Uma vez um repórter do Papeando, um dos principais Instagram’s de fofoca do Brasil, perguntou se ela tinha me trocado por uma versão loira. Minha mãe hesitou por alguns segundos antes de responder, deu uma risadinha e disse: “Jamais, minha filha é única”. Mesmo assistindo à cena pelo story do Ig, vi a mentira escorrendo em seus lábios. 

– Você vai fazer todo mundo se atrasar, maninha. – O Artur adentrou no meu quarto, me distraído das lembranças. 

– E desde quando você voltou a se importar? – Meu irmão sempre foi mais adepto dos eventos de família do que eu, mas de uns meses para cá, mais especificamente quando começou a namorar Manuela Sanges, a garota mais nerd e estranha da escola, ele deixou de ligar. Para o desespero dos meus pais. 
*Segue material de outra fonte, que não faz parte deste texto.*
(** C2: No blind redispatch.  When a lease is granted for attempt n of a
    command, every earlier attempt has recorded verification evidence that it
    was NOT_APPLIED, and no lease of the command is ACTIVE: an attempt whose
    effect is unknown is never repeated, and two attempts never run at once. *)
Theorem no_blind_redispatch now tok r d d' g : reachable d ->
  AcquireCommandLease now tok r d = Ok (d', g) ->
  (forall i, 1 <= i < lg_AttemptIndex g -> not_applied d (lr_CommandID r) i)
  /\ (forall l, leases d !! lr_CommandID r = Some l -> is_active l = false).
Proof.
  intros R H. apply lease_acquired in H as (st & Hst & Hd & Hg & _).
  pose proof (inv_command _ (reachable_inv _ R) (lr_CommandID r)) as I. unfold command_at in I. rewrite Hst in I.
  apply dispatchable_cases in Hd. split.
  - intros i Hi. rewrite Hg in Hi. destruct (decide (i = cst_attempt st)) as [->|Hne]; [|apply (ok_resolved _ _ _ I); lia].
    destruct Hd as [Hd|Hd]; [|by apply (ok_redispatch _ _ _ I)]. apply (ok_pending _ _ _ I) in Hd. lia.
  - intros l Hl. destruct (is_active l) eqn:Ha; [|done]. exfalso.
    assert (in_flight (cst_state st)) as [Hf|Hf] by (apply (ok_active _ _ _ I); eauto); destruct Hd; congruence.
Qed.

(** C32: Every command follows the state machine [lifecycle], along any history:
    the detailed transactions refine it, and a command once created is never
    lost. *)
Theorem commands_follow_lifecycle d hs c st : reachable d -> command_states d !! c = Some st ->
  exists st', command_states (run hs d) !! c = Some st' /\ rtc lifecycle st st'.
Proof. intros R. apply (run_moves hs d (reachable_inv _ R)). Qed.

Lemma terminal_lifecycle st st' : cst_state st ∈ ["SUCCEEDED"; "FAILED"]%string -> lifecycle st st' -> False.
Proof.
  intros Hs H. apply list_elem_of_In in Hs.
  inversion H as [s n Hd|s n Hf|s n s' Hf|s n Hf|s n Hin|n|s n Hin]; subst; cbn in Hs;
    destruct Hs as [Hs|[Hs|[]]]; subst; try discriminate;
    try (destruct Hf as [Hf|Hf]; discriminate);
    apply list_elem_of_In in Hin as [?|[?|[]]]; discriminate.
Qed.

(** A command that SUCCEEDED or FAILED stays so for ever: no late result,
    expiry, fence or observation moves it. *)
Theorem terminal_commands_are_final d hs c st : reachable d -> command_states d !! c = Some st ->
  cst_state st ∈ ["SUCCEEDED"; "FAILED"]%string -> command_states (run hs d) !! c = Some st.
Proof.
  intros R Hst Ht. destruct (run_moves hs d (reachable_inv _ R) c st Hst) as (st' & Hst' & M).
  inversion M as [|? x ? Hx]; subst; [done|]. by destruct (terminal_lifecycle _ _ Ht Hx).
Qed.

(** ** Results, receipts and evidence *)

(** C33: A first result is accepted only under the ACTIVE lease of its attempt:
    unexpired, its token presented, and the authority it was granted on still
    current; the lease is CONSUMED by it and the command leaves LEASED and
    EXECUTING. *)
Theorem result_needs_live_lease now s d d' r :
  results d !! (rs_CommandID s, rs_AttemptIndex s) = None ->
  AcceptCommandResult now s d = (d', Ok r) ->
  exists l, leases d !! rs_CommandID s = Some l /\ is_active l = true
  /\ grt_attempt (lse_grant l) = rs_AttemptIndex s /\ lease_live now l = true
  /\ grt_token (lse_grant l) = tokenSHA256 (rs_LeaseToken s)
  /\ is_Ok (lease_authority_current now (rs_CommandID s) l d) = true
  /\ results d' !! (rs_CommandID s, rs_AttemptIndex s) = Some (result_of s)
  /\ leases d' !! rs_CommandID s = Some (l <| lse_state := "CONSUMED"%string |>).
Proof.
  intros Hn H. unfold AcceptCommandResult in H.
  destruct (_ ;; _) as [[d1 r1]|err] eqn:E; [|done]. injection H as -> ->.
  apply bind_Ok_inv in E as ([] & _ & E). unfold accept_result_tx in E. rewrite Hn in E.
  destruct (validateActiveLeaseTx _ _ _ _ _) as [l|err] eqn:Ev; open_tx.
  pose proof (validateActiveLeaseTx_active _ _ _ _ _ _ Ev) as (Hl & Ha & Hi & Ht & Hk).
  exists l. split_and!; try done.
  - unfold validateActiveLeaseTx in Ev. open_tx. by destruct (lease_authority_current _ _ _ _).
  - apply consume_lease_framed in Hr as (_ & [= E1 E2 E3 E4 E5 E6 E7] & _). rewrite E6. cbn.
    by rewrite lookup_insert_eq.
  - apply consume_lease_framed in Hr as (_ & [= E1 E2 E3 E4 E5 E6 E7] & _). rewrite E3. cbn.
    by rewrite lookup_alter_eq, Hl.
Qed.

(** Accepted evidence is immutable: a receipt, a result, a verification, an
    inbox decision or a routing event, once recorded, is in the tables
    unchanged after any history. *)
Theorem evidence_is_immutable d hs :
  (forall key r, receipts d !! key = Some r -> receipts (run hs d) !! key = Some r)
  /\ (forall key r, results d !! key = Some r -> results (run hs d) !! key = Some r)
  /\ (forall id v, verifications d !! id = Some v -> verifications (run hs d) !! id = Some v)
  /\ (forall key i, inbox d !! key = Some i -> inbox (run hs d) !! key = Some i)
  /\ (forall key r, route_events d !! key = Some r -> route_events (run hs d) !! key = Some r).
Proof.
  destruct (run_keeps hs d) as (K1 & K2 & K3 & K4 & K5 & K6). split_and!; intros ? ? H; by eapply lookup_weaken.
Qed.

Lemma current_session_bound h d g : control_inv d -> current_session h d = Some g -> g <= MaxInt64.
Proof.
  intros I H. pose proof (inv_session _ I h) as S. unfold session_ok, session_generation, view_of in S. cbn in S.
  unfold current_session in H. destruct (sessions d !! h) as [s|]; [|done]. cbn in H.
  destruct (ses_state s ==s "CURRENT"); [|done]. injection H as <-. lia.
Qed.

(** The receipt an Agent message was given answers every later delivery. *)
Lemma receipt_readable e d d' r : control_inv d -> acceptAgentMessageTx e d = Ok (d', r) ->
  readAgentReceiptTx (HostIdentity e) (MessageID e) d' = Some r /\ is_Ok (ValidateFor r e) = true.
Proof.
  unfold acceptAgentMessageTx. intros I H. open_tx.
  - split; [done|]. by destruct (ValidateFor r e).
  - match goal with H : current_session _ _ = Some _ |- _ => apply (current_session_bound _ _ _ I) in H end.
    unfold recordAgentReceiptTx in H. open_tx.
    + split; [done|]. by destruct (ValidateFor r e).
    + unfold readAgentReceiptTx at 1. cbn. rewrite lookup_insert_eq. split; [done|].
      rewrite receipt_of_valid; [done| |by split_and!].
      unfold receipt_row_ok, is_i64, MaxInt64, two63 in *. cbn. split_and!; [lia..|].
      destruct (u64 a !=z SessionGeneration e); auto.
Qed.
– Eu não estou nem aí para essa merda toda, mas hoje é diferente, o papai vai comemorar um negócio importante, ou você já esqueceu que esse contrato com a Deah salvou a empresa? 

– Você devia era se esforçar mais para esconder a ironia na voz. – Alfinetei e meu irmão não disse nada. Jogou um travesseiro na minha cara e saiu do quarto. 

Respirei fundo e me levantei. Em partes, o Artur estava certo, nós tínhamos que comparecer a essa maldita festa. O negócio era importante, dois dias atrás minha mãe me obrigou a dar de presente para o meu pai uma garrafa de Dom Pérignon Vintage, o champanhe preferido dele. 

Antes de entrar no banheiro, lembrei que ainda não tinha curtido a foto que ele postou no Instagram com a bebida, me agradecendo e me marcando. Fiz isso rapidamente, e digitei um comentário padrão de “eu te amo, pai”. 

Resolvi fazer um story antes de tomar banho e pedi ajuda aos meus seguidores para escolher meu look. Eu sempre fazia isso quando não estava a fim de me arrumar. Postei uma foto com dois vestidos, um preto tomara que caia e um rosa com um decote delicado na frente. Fiz uma enquete e deixei rolando até terminar a chuveirada. 

Dei um pulinho pra frente quando olhei no espelho, não sei se pelo meu rosto cansado, por causa da noite mal dormida, ou do susto da sombra que apareceu atrás de mim. É sempre assim, não importa se já faz mais de 5 anos que eu convivo com o Trix, eu sempre me assusto quando ele chega. 

– O que você quer agora? – Não fiz questão de esconder o mau humor. 

– Nada demais… – Sussurrou no meu ouvido, tão baixo que eu quase não compreendi. – Só vim te lembrar que eu estou aqui para o que você precisar. 

E foi com aquelas palavras que eu tinha certeza: Algo de muito ruim ia acontecer naquela noite.